Records:

(** X19.  A container without a value less than zero is left as it
    is. *)
Theorem X19_nothing_to_clamp (map : umap K Z) :
  wf map → (∀ k v, get k map = Some v → 0 ≤ v) →
  setNegativeValuesToZero_int map = map.
Proof.
  intros Hwf Hpos. rewrite clamp_int_fmap by done.
  rewrite <-(list_fmap_id map) at 2. apply list_fmap_ext.
  intros i [k v] Hi. cbn. f_equal.
  assert (0 ≤ v) as Hv.
  { apply (Hpos k), wf_get; [done|]. by eapply list_elem_of_lookup_2. }
  by rewrite bool_decide_eq_false_2 by lia.
Qed.

End clamp_extras.

Lemma X17_witness :
  wf negatives_example
  ∧ size (setNegativeValuesToZero_int negatives_example) = 3%nat
  ∧ wf (setNegativeValuesToZero_int negatives_example)
  ∧ ∀ k v, get k (setNegativeValuesToZero_int negatives_example) = Some v
           → 0 ≤ v.
Proof.
  assert (wf negatives_example) as Hwf by (unfold wf; compute_done).
  split; [exact Hwf|].
  exact (X17_no_negative_value_is_left negatives_example Hwf).
Defined.

Lemma X18_witness :
  wf negatives_example
  ∧ setNegativeValuesToZero_int (setNegativeValuesToZero_int negatives_example)
    = setNegativeValuesToZero_int negatives_example.
Proof.
  assert (wf negatives_example) as Hwf by (unfold wf; compute_done).
  split; [exact Hwf|].
  exact (X18_clamping_twice_is_clamping_once negatives_example Hwf).
Defined.

Lemma X19_witness :
  wf overlap_A ∧ (∀ k v, get k overlap_A = Some v → 0 ≤ v)
  ∧ setNegativeValuesToZero_int overlap_A = overlap_A.
Proof.
  assert (wf overlap_A) as Hwf by (unfold wf; compute_done).
  assert (∀ k v, get k overlap_A = Some v → 0 ≤ v) as Hpos.
  { intros k v Hget. apply get_Some_elem in Hget.
    revert Hget. change (0 ≤ v) with (0 ≤ (k, v).2). generalize (k, v).
    apply Forall_forall. compute_done. }
  split; [exact Hwf|]. split; [exact Hpos|].
  exact (X19_nothing_to_clamp overlap_A Hwf Hpos).
Defined.
Fixpoint parse_value (fuel : nat) (s : pystr) : option (json * pystr) :=
  match fuel with
  | O => None
  | S fuel =>
      match skip_ws s with
      | 110 :: 117 :: 108 :: 108 :: r => Some (JNull, r)
      | 116 :: 114 :: 117 :: 101 :: r => Some (JBool true, r)
      | 102 :: 97 :: 108 :: 115 :: 101 :: r => Some (JBool false, r)
      | 34 :: r =>
          match parse_string r with
          | Some (str, r') => Some (JStr str, r')
          | None => None
          end
      | 91 :: r =>
          match skip_ws r with
          | 93 :: r' => Some (JArr [], r')
          | _ =>
              match parse_elements fuel r [] with
              | Some (l, r') => Some (JArr l, r')
              | None => None
              end
          end
      | 123 :: r =>
          match skip_ws r with
          | 125 :: r' => Some (JObj [], r')
          | _ =>
              match parse_members fuel r [] with
              | Some (kv, r') => Some (JObj kv, r')
              | None => None
              end
          end
      | 45 :: r =>
          match parse_int r with
          | Some (n, r') => Some (JNum (- n), r')
          | None => None
          end
      | s' =>
          match parse_int s' with
          | Some (n, r') => Some (JNum n, r')
          | None => None
          end
      end
  end
with parse_elements (fuel : nat) (s : pystr) (acc : list json)
    : option (list json * pystr) :=
  match fuel with
  | O => None
  | S fuel =>
      match parse_value fuel s with
      | Some (v, r) =>
          match skip_ws r with
          | 44 :: r' => parse_elements fuel r' (acc ++ [v])
          | 93 :: r' => Some (acc ++ [v], r')
          | _ => None
          end
      | None => None
      end
  end
with parse_members (fuel : nat) (s : pystr) (acc : list (pystr * json))
    : option (list (pystr * json) * pystr) :=
  match fuel with
  | O => None
  | S fuel =>
      match skip_ws s with
      | 34 :: r =>
          match parse_string r with
          | Some (k, r1) =>
              match skip_ws r1 with
              | 58 :: r2 =>
                  match parse_value fuel r2 with
                  | Some (v, r3) =>
                      match skip_ws r3 with
                      | 44 :: r4 => parse_members fuel r4 (dict_set k v acc)
                      | 125 :: r4 => Some (dict_set k v acc, r4)
                      | _ => None
                      end
                  | None => None
                  end
              | _ => None
              end
          | None => None
          end
      | _ => None
      end
  end.

(** A JSON text, written with ['] where the text has the double quote. *)
Definition jsontext (s : string) : pystr :=
  (fun c => if c =? 39 then 34 else c) <$> py s.

Definition json_loads (s : pystr) : option json :=
  match parse_value (2 * length s + 2) s with
  | Some (v, r) => match skip_ws r with [] => Some v | _ => None end
  | None => None
  end.

(** *** Stand-ins for the digest, the KEM and the cipher *)

Definition hex_digit (n : N) : N := if n <? 10 then 48 + n else 87 + n.

Definition hexlify (b : bytes) : pystr :=
  flat_map (fun x => [hex_digit (Byte.to_N x / 16);
                      hex_digit (Byte.to_N x mod 16)]) b.

(** A 32-byte checksum. *)
Definition digest32 (b : bytes) : bytes :=
  (fun i =>
     let i := N.of_nat i in
     b8 (fold_left (fun acc x => (acc * 131 + Byte.to_N x + 7 * i + 1)
                                 mod 65521)
           b (i * i + 17) mod 256))
  <$> seq 0 32.

Definition sha256_hexdigest (b : bytes) : pystr := hexlify (digest32 b).

Definition kem_public_key : bytes := pyb "demo-kem-public-key".
Definition kem_private_key : bytes := pyb "demo-kem-secret-key".

(** Ciphertexts are 8 bytes long; the shared secret has 32 bytes. *)
Definition decap_secret (alg : pystr) (sk ct : bytes) : option bytes :=
  if (length ct =? 8)%nat then Some (digest32 (sk ++ ct)) else None.

Definition pad (key iv : bytes) : N :=
  Byte.to_N (hd "000"%byte (digest32 (key ++ iv))).

Definition gcm_tag (key iv ct : bytes) : bytes :=
  take 16 (digest32 (key ++ iv ++ ct)).

Definition gcm_seal (key iv pt : bytes) : bytes * bytes :=
  let ct := (fun p => b8 ((Byte.to_N p + pad key iv) mod 256)) <$> pt in
  (ct, gcm_tag key iv ct).

Definition gcm_open (key iv tag ct : bytes) : option bytes :=
  if decide (tag = gcm_tag key iv ct)
  then Some ((fun c => b8 ((Byte.to_N c + 256 - pad key iv) mod 256)) <$> ct)
  else None.

Definition os_entropy (i : nat) : byte := b8 ((7 * N.of_nat i + 3) mod 256).

Definition lib (quantum_available : bool) : Lib :=
  Build_Lib quantum_available
    (fun alg => bool_decide (alg = py "Kyber768"))
    (fun _ => Some (kem_public_key, kem_private_key))
    decap_secret sha256_hexdigest b64encode b64decode gcm_seal gcm_open
    json_loads os_entropy.

End Demo.

Abbreviation jsontext := Demo.jsontext.

(** ** The endpoints that hand out the public key *)

Section KeyEndpoints.
Context {L : Lib}.

(** What /status shows of a registered service. *)
Definition service_summary (info : service) : json :=
  JObj [(py "address", JStr (svc_address info).1);
        (py "connected_at", JStr (svc_connected_at info));
        (py "encryption", JStr (svc_encryption info))].

(** [tunnel_status] has no handler of its own: an exception leaves the
    view.  [base64.b64encode(None)] is a TypeError. *)
Definition tunnel_status : M response :=
  connected <- gets (fun w =>
                 map_to_list (service_summary <$> connected_services w)) ;;
  n <- gets (fun w => size (connected_services w)) ;;
  pk <- (public_key <- gets public_key ;; lift public_key) ;;
  ret (Jsonify 200 (JObj [
    (py "tunnel_type", JStr (py "rosenpass_internal_vpn"));
    (py "encryption_algorithm", JStr (py "ML-KEM-768"));
    (py "connected_services", JObj connected);
    (py "total_connections", JNum (Z.of_nat n));
    (py "public_key", JStr (b64encode pk));
    (py "status", JStr (py "active"))])).
Lemma sort_by_sorted l : StronglySorted (fun a b => key a <= key b) (sort_by key l).
Proof.
  induction l as [|x l IH]; simpl; [constructor|].
  by apply insert_by_sorted.
Qed.

Lemma map_insert_by x l :
  map key (insert_by key x l) = insert_by id (key x) (map key l).
Proof.
  induction l as [|y l IH]; simpl; [done|].
  unfold id at 1. destruct (key x <=? key y); simpl; [done|]. by rewrite IH.
Qed.

Lemma map_sort_by l : map key (sort_by key l) = sort_by id (map key l).
Proof.
  induction l as [|x l IH]; simpl; [done|].
  by rewrite map_insert_by, IH.
Qed.

End SortBy.

Lemma insert_by_decorated {A} (key : A -> Z) (x : A) (d : list (Z * A)) :
  Forall (fun p => p.1 = key p.2) d ->
  map snd (insert_by fst (key x, x) d) = insert_by key x (map snd d).
Proof.
  induction 1 as [|[k y] d Hk _ IH]; simpl in *; [done|].
  subst k. destruct (key x <=? key y); simpl; [done|]. by rewrite IH.
Qed.

Lemma sort_by_decorated {A} (key : A -> Z) (l : list A) :
  Forall (fun p => p.1 = key p.2) (sort_by fst (map (fun a => (key a, a)) l)) /\
  map snd (sort_by fst (map (fun a => (key a, a)) l)) = sort_by key l.
Proof.
  induction l as [|x l [IH1 IH2]]; simpl; [by split|].
  split.
  - rewrite insert_by_perm. by constructor.
  - by rewrite insert_by_decorated, IH2.
Qed.

Lemma mapM_result_Ok {A B} (f : A -> result B) (g : A -> B) (l : list A) :
  Forall (fun a => f a = Ok (g a)) l -> mapM f l = Ok (map g l).
Proof.
  induction 1 as [|a l Ha _ IH]; simpl; [done|].
  by rewrite Ha; simpl; rewrite IH.
Qed.

Lemma sort_by_instant_Ok (l : list (Key * Tile)) :
  Forall (fun t => is_spacetime t.1 = true) l ->
  sort_by_instant l = Ok (sort_by (fun t => instant_of t.1) l).
Proof.
  intros Hst. unfold sort_by_instant.
  rewrite (mapM_result_Ok _ (fun t => (instant_of t.1, t))).
  - simpl. f_equal. apply (sort_by_decorated (fun t : Key * Tile => instant_of t.1)).
  - eapply Forall_impl; [exact Hst|]. intros [[c r|c r i] t]; simpl; [done|done].
Qed.

Lemma group_values {K V} `{EqDecision K} (f : V -> K) (k : K) (l : list V) :
  map snd (filter (fun kv : K * V => kv.1 = k) (map (fun t => (f t, t)) l))
  = filter (fun t => f t = k) l.
Proof.
  induction l as [|x l IH]; simpl; [done|].
  rewrite !filter_cons. simpl.
  destruct (decide (f x = k)); simpl.
  - by rewrite IH.
  - exact IH.
Qed.

Lemma length_groupByKey {K V} `{EqDecision K} (rdd : list (K * V)) :
  length (groupByKey rdd) = length (remove_dups (map fst rdd)).
Proof. unfold groupByKey. by rewrite length_map. Qed.

Lemma elem_of_groupByKey {K V} `{EqDecision K} (rdd : list (K * V)) (g : K * list V) :
  g ∈ groupByKey rdd <->
  g.1 ∈ map fst rdd /\ g.2 = map snd (filter (fun kv : K * V => kv.1 = g.1) rdd).
Proof.
  unfold groupByKey. rewrite list_elem_of_fmap. split.
  - intros (k & -> & Hk). simpl. split; [|done].
    by apply elem_of_remove_dups.
  - intros [Hk Hv]. exists g.1. split; [|by apply elem_of_remove_dups].
    destruct g; simpl in *; by subst.
Qed.

Lemma filter_converted (P : Key -> Prop) `{forall k, Decision (P k)}
    (f : Tile -> Tile) (l : list (Key * Tile)) :
  filter (fun t : Key * Tile => P t.1) (map (fun t : Key * Tile => (t.1, f t.2)) l)
  = map (fun t : Key * Tile => (t.1, f t.2)) (filter (fun t : Key * Tile => P t.1) l).
Proof.
  induction l as [|x l IH]; simpl; [done|].
  rewrite !filter_cons. simpl. destruct (decide (P x.1)); simpl.
  - by rewrite IH.
  - exact IH.
Qed.

Lemma np_array_Ok (a : ndarray) (l : list ndarray) (s : list nat) :
  Forall (fun b => shape b = s) (a :: l) ->
  np_array (a :: l)
  = Ok (mk_ndarray (length (a :: l) :: s) (dtype a) (concat (map data (a :: l)))).
Proof.
  intros Hs. apply Forall_cons in Hs as [Ha Hl]. unfold np_array.
  replace (forallb _ l) with true; [by rewrite Ha|].
  symmetry. apply forallb_forall. intros b Hb. apply bool_decide_eq_true.
  rewrite Ha. rewrite Forall_forall in Hl. apply Hl. by apply list_elem_of_In.
Qed.

Lemma remove_dups_NoDup_length {A} `{EqDecision A} (l : list A) :
  NoDup l -> length (remove_dups l) = length l.
Proof.
  induction 1 as [|x l Hx _ IH]; simpl; [done|].
  destruct (decide_rel elem_of x l); [done|]. simpl. by rewrite IH.
Qed.

Lemma instants_at_NoDup (sk : Key) (tiles : list (Key * Tile)) :
  Forall (fun t => is_spacetime t.1 = true) tiles ->
  NoDup (map fst tiles) ->
  NoDup (instants_at sk tiles).
Proof.
  intros Hst Hnd. unfold instants_at.
  assert (Hnd' : NoDup (map fst (filter (fun t : Key * Tile => spatial_of t.1 = sk) tiles))).
  { clear Hst. induction tiles as [|x l IH]; simpl; [constructor|].
    apply NoDup_cons in Hnd as [Hx Hl]. rewrite filter_cons.
    destruct (decide (spatial_of x.1 = sk)); simpl; [|by apply IH].
    constructor; [|by apply IH].
    intros Hin. apply Hx. apply list_elem_of_fmap in Hin as (y & -> & Hy).
    apply list_elem_of_fmap. exists y. split; [done|].
    by apply list_elem_of_filter in Hy as [_ Hy]. }
  assert (Hall : Forall (fun t : Key * Tile => is_spacetime t.1 = true /\ spatial_of t.1 = sk)
                   (filter (fun t : Key * Tile => spatial_of t.1 = sk) tiles)).
  { apply Forall_forall. intros t Ht. apply list_elem_of_filter in Ht as [Hsk Ht].
    split; [|done]. rewrite Forall_forall in Hst. by apply Hst. }
  revert Hnd' Hall.
  generalize (filter (fun t : Key * Tile => spatial_of t.1 = sk) tiles) as l.
  induction l as [|x l IH]; simpl; intros Hnd' Hall; [constructor|].
  apply NoDup_cons in Hnd' as [Hx Hl]. apply Forall_cons in Hall as [[Hxs Hxk] Hall].
  constructor; [|by apply IH].
  intros Hin. apply Hx.
  apply list_elem_of_fmap in Hin as (y & Hy & Hyl).
  apply list_elem_of_fmap. exists y. split; [|done].
  rewrite Forall_forall in Hall. destruct (Hall y Hyl) as [Hys Hyk].
  destruct x as [[?|c r i] tx], y as [[?|c' r' i'] ty]; simpl in *; try done.
  unfold spatial_of in *. simpl in *. congruence.
Qed.

Lemma _mapTransform_Ok (ld : LayoutDefinition) (k : Key) :
  layoutCols (tileLayout ld) <> 0 ->
  layoutRows (tileLayout ld) <> 0 ->
  exists e, _mapTransform ld k = Ok e.
Proof.
  intros Hc Hr. unfold _mapTransform.
  destruct (Z.eqb_spec (layoutCols (tileLayout ld)) 0); [done|].
  destruct (Z.eqb_spec (layoutRows (tileLayout ld)) 0); [done|].
  by eexists.
Qed.

Lemma band_dimension_if_declared (omd : CollectionMetadata) :
  exists bd, (if has_band_dimension omd
              then Some <$> band_dimension omd else Ok None) = Ok bd.
Proof.
  unfold has_band_dimension, band_dimension.
  destruct (band_dimension_decl omd); simpl; by eexists.
Qed.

Description of the task:
Only the lines from the beginning of the material above through the line with "rewrite <-(list_fmap_id map)" are wanted; extract them exactly.

Your response:
(** X19.  A container without a value less than zero is left as it
    is. *)
Theorem X19_nothing_to_clamp (map : umap K Z) :
  wf map → (∀ k v, get k map = Some v → 0 ≤ v) →
  setNegativeValuesToZero_int map = map.
Proof.
  intros Hwf Hpos. rewrite clamp_int_fmap by done.
  rewrite <-(list_fmap_id map) at 2. apply list_fmap_ext.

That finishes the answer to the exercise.